Breakthrough Improvement
Discontinuous change resulting from innovative and creative thinking, motivated by stretch goals, and facilitated by benchmarking and reengineering
Key Idea
Stretch goals force an organization to think in a radically different way, and to encourage major improvements as well as incremental ones.
Benchmarking
Benchmarking the search of industry best practices that lead to superior performance. Best practices approaches that produce exceptional results, are usually innovative in terms of the use of technology or human resources, and are recognized by customers or industry experts.
Types of Benchmarking
Competitive benchmarking - studying products, processes, or business performance of competitors in the same industry to compare pricing, technical quality, features, and other quality or performance characteristics of products and services.

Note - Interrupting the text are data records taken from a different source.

(** X11.  The diagram of [SQLapp2] shows what the function returns.  For
    every entry of the dictionary [joins] of [main], on tables [merge]
    accepts on [emp_id] whose labels [name] (of A) and [salary] (of B) are
    not labels of the other table, and that hold no missing [name] in A
    and no missing [salary] in B: [execute_join] returns a frame for the
    key of the entry, and its rows are the rows of exactly those pairings
    of the FULL merge whose region of the diagram (A alone, B alone, both)
    the entry colours green. *)
Theorem diagram_regions_app2 (A B : DataFrame) (i j fa jf : nat)
    (t : string) (info : JoinInfo) :
  In (t, info) SQLapp2.joins ->
  mergeable A B "emp_id" "emp_id" i j ->
  nth_error (columns A) fa = Some "name"%string ->
  nth_error (columns B) jf = Some "salary"%string ->
  ~ In "name"%string (right_labels true j B) ->
  ~ In "salary"%string (columns A) ->
  (forall a, In a (rows A) -> nth fa a NaN <> NaN) ->
  (forall b, In b (rows B) -> nth jf b NaN <> NaN) ->
  exists res pairs,
    SQLapp2.execute_join A B t = Ok (Some res) /\
    rows res = map (merged_row A B "emp_id" "emp_id" i j) pairs /\
    forall p, In p pairs <->
      In p (merge_pairs A B i j HowOuter) /\
      lookup (region_of p) (colors info) = Some green.
Proof.
  intros Hin M Ha Hb Hna Hnb FA FB.
  destruct (mergeable_index _ _ _ _ _ _ M) as (Hi & Hj).
  apply index_of_nth_error in Hi, Hj.
  assert (Na : ~ (String.eqb "emp_id" "emp_id" = true /\ fa = i))
    by (intros [_ ->]; congruence).
  assert (Nb : ~ (String.eqb "emp_id" "emp_id" = true /\ jf = j))
    by (intros [_ ->]; congruence).
  destruct (plain_frames A B _ _ i j M) as (_ & P).
  destruct (P eq_refl eq_refl) as (PI & PF & PL & PR).
  destruct (with_null_rows A B _ _ _ _ i j fa jf M Ha Hb Hna Hnb Na Nb)
    as (_ & _ & _ & N).
  destruct (N eq_refl eq_refl eq_refl eq_refl) as (NF & NL & NR).
  assert (Ms : forall how p, In p (merge_pairs A B i j how) ->
    missing_on_left fa p = is_none (fst p) /\
    missing_on_right jf p = is_none (snd p))
    by (intros how p; apply missing_without_partner; assumption).
  unfold kept_rows in NF, NL, NR.
  destruct Hin as [E | [E | [E | [E | [E | [E | [E | []]]]]]]];
    injection E as <- <-; eexists _, _;
    (split; [eassumption |]); (split; [reflexivity |]); intros p;
    rewrite ?filter_In;
    try rewrite (proj1 (pairs_within_outer A B i j p));
    try rewrite (proj1 (proj2 (pairs_within_outer A B i j p)));
    try rewrite (proj2 (proj2 (pairs_within_outer A B i j p))).
  - by_region.
  - split; [intros Ho; split; [exact Ho |] | tauto].
    destruct (outer_pair_shape _ _ _ _ _ Ho)
      as [(a & b & ->) | [(a & ->) | (b & ->)]]; reflexivity.
  - split; intros [Ho C]; (split; [exact Ho |]);
      destruct (Ms _ _ Ho) as (Ml & Mr); try rewrite Ml, Mr in C;
      try rewrite Ml, Mr;
      destruct (outer_pair_shape _ _ _ _ _ Ho)
        as [(a & b & ->) | [(a & ->) | (b & ->)]];
      solve [reflexivity | discriminate C].
  - by_region.
  - split; [intros [[Ho F] C] | intros [Ho C]];
      [split; [exact Ho |] | split; [split; [exact Ho |] |]];
      try (rewrite (proj2 (Ms _ _ Ho)) in C);
      try (rewrite (proj2 (Ms _ _ Ho)));
      destruct (outer_pair_shape _ _ _ _ _ Ho)
        as [(a & b & ->) | [(a & ->) | (b & ->)]];
      solve [reflexivity | discriminate C | discriminate F].
  - by_region.
  - split; [intros [[Ho F] C] | intros [Ho C]];
      [split; [exact Ho |] | split; [split; [exact Ho |] |]];
      try (rewrite (proj1 (Ms _ _ Ho)) in C);
      try (rewrite (proj1 (Ms _ _ Ho)));
      destruct (outer_pair_shape _ _ _ _ _ Ho)
        as [(a & b & ->) | [(a & ->) | (b & ->)]];
      solve [reflexivity | discriminate C | discriminate F].
Qed.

Process benchmarking focus on key work processes Strategic benchmarking focus on how companies compete and strategies that lead to competitive advantage
Reengineering
Reengineering the fundamental rethinking and radical redesign of business processes to achieve dramatic improvements in critical, contemporary measures of performance, such as cost, quality, service, and speed.
Key Idea
Reengineering involves asking basic questions about business processes: Why do we do it? and Why is it done this way?